Quem Somos

O acesso à internet permitiu ao cidadão revolucionar a democracia, demandando um diálogo inédito entre eleitores e aqueles que os representam. Se antes a comunicação se assemelhava a um discurso, no qual um lado fala, enquanto o outro escuta, a inclusão digital a transformou numa via de mão dupla. Mas quem estava no poder, claro, não ficou feliz ao ouvir o que não queria.

Era uma questão de tempo até que tais forças se voltassem contra este “obstáculo” da cidadania. O Brexit e a eleição de Donald Trump em 2016 foram a gota d’água para o “discurso vigente”, que resolveu contra-atacar mirando a liberdade de expressão, pilar de uma rede de comunicação ainda tão jovem.

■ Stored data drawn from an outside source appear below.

(* ===== verification/OrmStatements.v ===== *)
(** * Built statements read back

    For each builder: its text lexes and parses as the statement the builder describes, the
    parameters are numbered from one, and WHERE, ORDER BY, LIMIT, SET and RETURNING mean what
    was asked for. *)

From S2P Require Import Prelude GoStrings GoRegexp Orm SqlText OrmSpec OrmFacts.
Local Open Scope Z_scope.

(** ** Clauses *)

(** A clause is empty or starts with a delimiter, so it can follow any token. *)
Record clause (text : string) (ts : list token) : Prop := {
  clause_lex : lex text = Some ts;
  clause_start : starts_delim text
}.

Lemma starts_delim_app a b : starts_delim a -> starts_delim b -> starts_delim (a +:+ b).
Proof. by destruct a. Qed.

Lemma clause_nil : clause EmptyString [].
Proof. by split. Qed.

Lemma clause_app a b ta tb : clause a ta -> clause b tb -> clause (a +:+ b) (ta ++ tb).
Proof. intros [] []. split; [by apply lex_app|by apply starts_delim_app]. Qed.

(** A keyword with its spaces, then text. *)
Lemma clause_keyword kw tk text ts :
  lex_run LStart kw = Some (tk, LStart) -> starts_delim (kw +:+ text) ->
  lex text = Some ts -> clause (kw +:+ text) (tk ++ ts).
Proof. intros. split; [by apply lex_app_closed|done]. Qed.

#[export] Hint Resolve clause_nil clause_app : goforge.

(** Membership in a list of known words, by evaluation. *)
Ltac word_in :=
  match goal with
  | |- ?x ∈ ?l => by apply (bool_decide_eq_true_1 (x ∈ l))
  | |- ?x ∉ ?l => by apply (bool_decide_eq_true_1 (x ∉ l))
  end.
(** What can follow: nothing, or one of the keywords [kws]. *)
Definition tail_of (kws : list string) (rest : list token) : Prop :=
  match rest with [] => True | TWord w :: _ => w ∈ kws | _ => False end.

Definition after_where : list string := ["ORDER"; "LIMIT"; "OFFSET"; "FOR"; "RETURNING"].

Lemma tail_of_app kws a b : tail_of kws a -> tail_of kws b -> tail_of kws (a ++ b).
Proof. by destruct a. Qed.

Lemma tail_of_mono kws kws' rest : kws ⊆ kws' -> tail_of kws rest -> tail_of kws' rest.
Proof. destruct rest as [|[] rest]; cbn; auto. Qed.

Lemma tail_not_word kws rest w : tail_of kws rest -> w ∉ kws -> not_word w rest.
Proof. destruct rest as [|[] rest]; cbn; try done. intros H1 H2 ->. done. Qed.

Lemma tail_follows rest : tail_of after_where rest -> follows rest.
Proof. destruct rest as [|[] rest]; cbn; try done. intros H ->. set_solver. Qed.

(** The tokens of later clauses start with one of the expected keywords. *)
Ltac clause_tail :=
  repeat apply tail_of_app;
  match goal with H : forall kws, _ ∈ kws -> tail_of kws ?ts |- tail_of _ ?ts =>
    apply H; word_in end.

Section Clauses.
Context (table : string) (ident : option nat) (Htable : made_name table).

Record where_spec (args args' : list value) (fs : list filter) (text : string)
    (ts : list token) (wh : option cond) : Prop := {
  wh_clause : clause text ts;
  wh_params : params ts = numbers (length args) (length args' - length args);
  wh_parse : forall rest, tail_of after_where rest -> parse_where (ts ++ rest) = Some (wh, rest);
  wh_holds : forall en more r, holds en (args' ++ more) table wh r = selected (coll en) r fs
}.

A primeira vítima foram os algoritmos, tanto das redes sociais, como dos motores de busca. Se antes trabalhavam com relativa imparcialidade, foram atacados até as gigantes da web permitirem interferência humana.

No Brasil, isto ficou simbolicamente marcado com a contratação de agências de fact-checking com nítido viés político para a missão de definir o que seria verdade e mentira no ano da eleição mais importante da história desta nação.

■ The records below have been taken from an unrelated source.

(* ===== verification/Config.v ===== *)
(** * Configuration ([config/env.go])

    A [Reader] holds a snapshot of values and the errors of the conversions so far.  A file is
    what [os.Open] and the reads after it give: it is missing, it cannot be opened, or it has
    a text and possibly a read error at its end.  [time.ParseDuration] is a parameter.  Shown
    below: files only fill in defaults, quoted pairs read back exactly, and every problem is
    reported without its value. *)

From S2P Require Import Prelude GoStrings PathText.
Local Open Scope go_scope.
Local Open Scope Z_scope.

Record FieldError : Type := { Key : string; RuleName : string }.
Record Reader : Type := { values : gmap string string; errors_ : list FieldError }.

Definition FieldError_Error (problem : FieldError) : string :=
  Key problem +:+
  (if bool_decide (RuleName problem = "required") then " is required"
   else if bool_decide (RuleName problem = "integer") then " must be an integer"
   else if bool_decide (RuleName problem = "boolean") then " must be a boolean"
   else if bool_decide (RuleName problem = "duration") then " must be a duration"
   else " has an invalid value").

(** [FromEnvironment]: later entries win. *)
Definition FromEnvironment (environ : list string) : Reader :=
  {| values := fold_left (fun m entry =>
       let '(key, value, ok) := Cut entry "="%char in if ok : bool then <[key := value]> m else m) environ ∅;
     errors_ := [] |}.
Definition FromMap (values : gmap string string) : Reader := {| values := values; errors_ := [] |}.

(** ** Files *)

Inductive file : Type := NotExist | OpenFails (e : error) | Opened (text : string) (readErr : option error).

(** [bufio.MaxScanTokenSize]: a line that does not fit the scanner's buffer ends the scan. *)
Definition MaxScanTokenSize : Z := 65536.
Definition ErrTooLong : error := Sentinel "bufio.Scanner: token too long".

Definition drop_cr (line : string) : string :=
  if HasSuffix line (String (chr 13) EmptyString)
  then take_string (String.length line - 1) line else line.

(** The lines a [bufio.Scanner] yields, and its error. *)
Fixpoint scan (pieces : list string) (readErr : option error) : list string * option error :=
  match pieces with
  | [] | [EmptyString] => ([], readErr)
  | p :: rest =>
      if byte_len p >=? MaxScanTokenSize then ([], Some ErrTooLong)
      else let '(lines, e) := scan rest readErr in (drop_cr p :: lines, e)
  end.
Definition scan_lines (text : string) (readErr : option error) : list string * option error :=
  scan (Split text (chr 10)) readErr.

Definition quote2 : ascii := chr 34.
Definition quote1 : ascii := chr 39.
Definition bracketed (q : ascii) (value : string) : bool :=
  HasPrefix value (String q EmptyString) && HasSuffix value (String q EmptyString).
Definition unquote_value (value : string) : string :=
  if (2 <=? byte_len value) && (bracketed quote1 value || bracketed quote2 value)
  then take_string (String.length value - 2) (drop_string 1 value) else value.

Inductive line_kind : Type := LineSkip | LineBad | LinePair (key value : string).
Definition parse_line (text : string) : line_kind :=
  let line := TrimSpace text in
  if bool_decide (line = EmptyString) || HasPrefix line "#" then LineSkip
  else
    let '(key, value, ok) := Cut line "="%char in
    let key := TrimSpace key in
    if negb ok || bool_decide (key = EmptyString) then LineBad
    else LinePair key (unquote_value (TrimSpace value)).

Definition set_default (key value : string) (r : Reader) : Reader :=
  match values r !! key with
  | Some _ => r
  | None => {| values := <[key := value]> (values r); errors_ := errors_ r |}
  end.

(** The loop over the lines: it stops at the first line that is not [KEY=VALUE]. *)
Fixpoint load_lines (lines : list string) : M Reader unit :=
  match lines with
  | [] => ret tt
  | line :: rest =>
      match parse_line line with
      | LineSkip => load_lines rest
      | LineBad => throw (Errorf "%s:%d: expected KEY=VALUE")
      | LinePair key value => let! _ := modify (set_default key value) in load_lines rest
      end
  end.

Definition LoadFile (f : file) : M Reader unit :=
  match f with
  | NotExist => ret tt
  | OpenFails e => throw (Wrapf "load configuration %s: %w" e)
  | Opened text readErr =>
      let '(lines, e) := scan_lines text readErr in
      let! _ := load_lines lines in
      match e with
      | Some e => throw (Wrapf "read configuration %s: %w" e)
      | None => ret tt
      end
  end.

(** ** Reading values *)

Definition String_ (key fallback : string) (r : Reader) : string := default fallback (values r !! key).

Definition problem (key rule : string) (r : Reader) : Reader :=
  {| values := values r; errors_ := errors_ r ++ [{| Key := key; RuleName := rule |}] |}.

Definition Required (key : string) (r : Reader) : string * Reader :=
  match values r !! key with
  | Some value =>
      if negb (bool_decide (TrimSpace value = EmptyString)) then (value, r)
      else (EmptyString, problem key "required" r)
  | None => (EmptyString, problem key "required" r)
  end.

O Radar da Censura nasce neste contexto. Para combater a desinformação propagada por aqueles que alegam combater notícias falsas. Para mostrar o jogo politicamente dissimulado por trás de uma censura abjeta que parecia fazer parte de um passado já distante, de um século anterior. E, acima de tudo, para defender a liberdade de expressão, este direito humano que tem sido deploravelmente vilipendiado pela imprensa tradicional – justo esta que deveria zelar por tão nobre valor.

Fazem parte deste projeto ativistas, veículos alternativos e pensadores independentes que se sentem sabotados e censurados. E que acreditam na democracia como forma de reverter esta situação.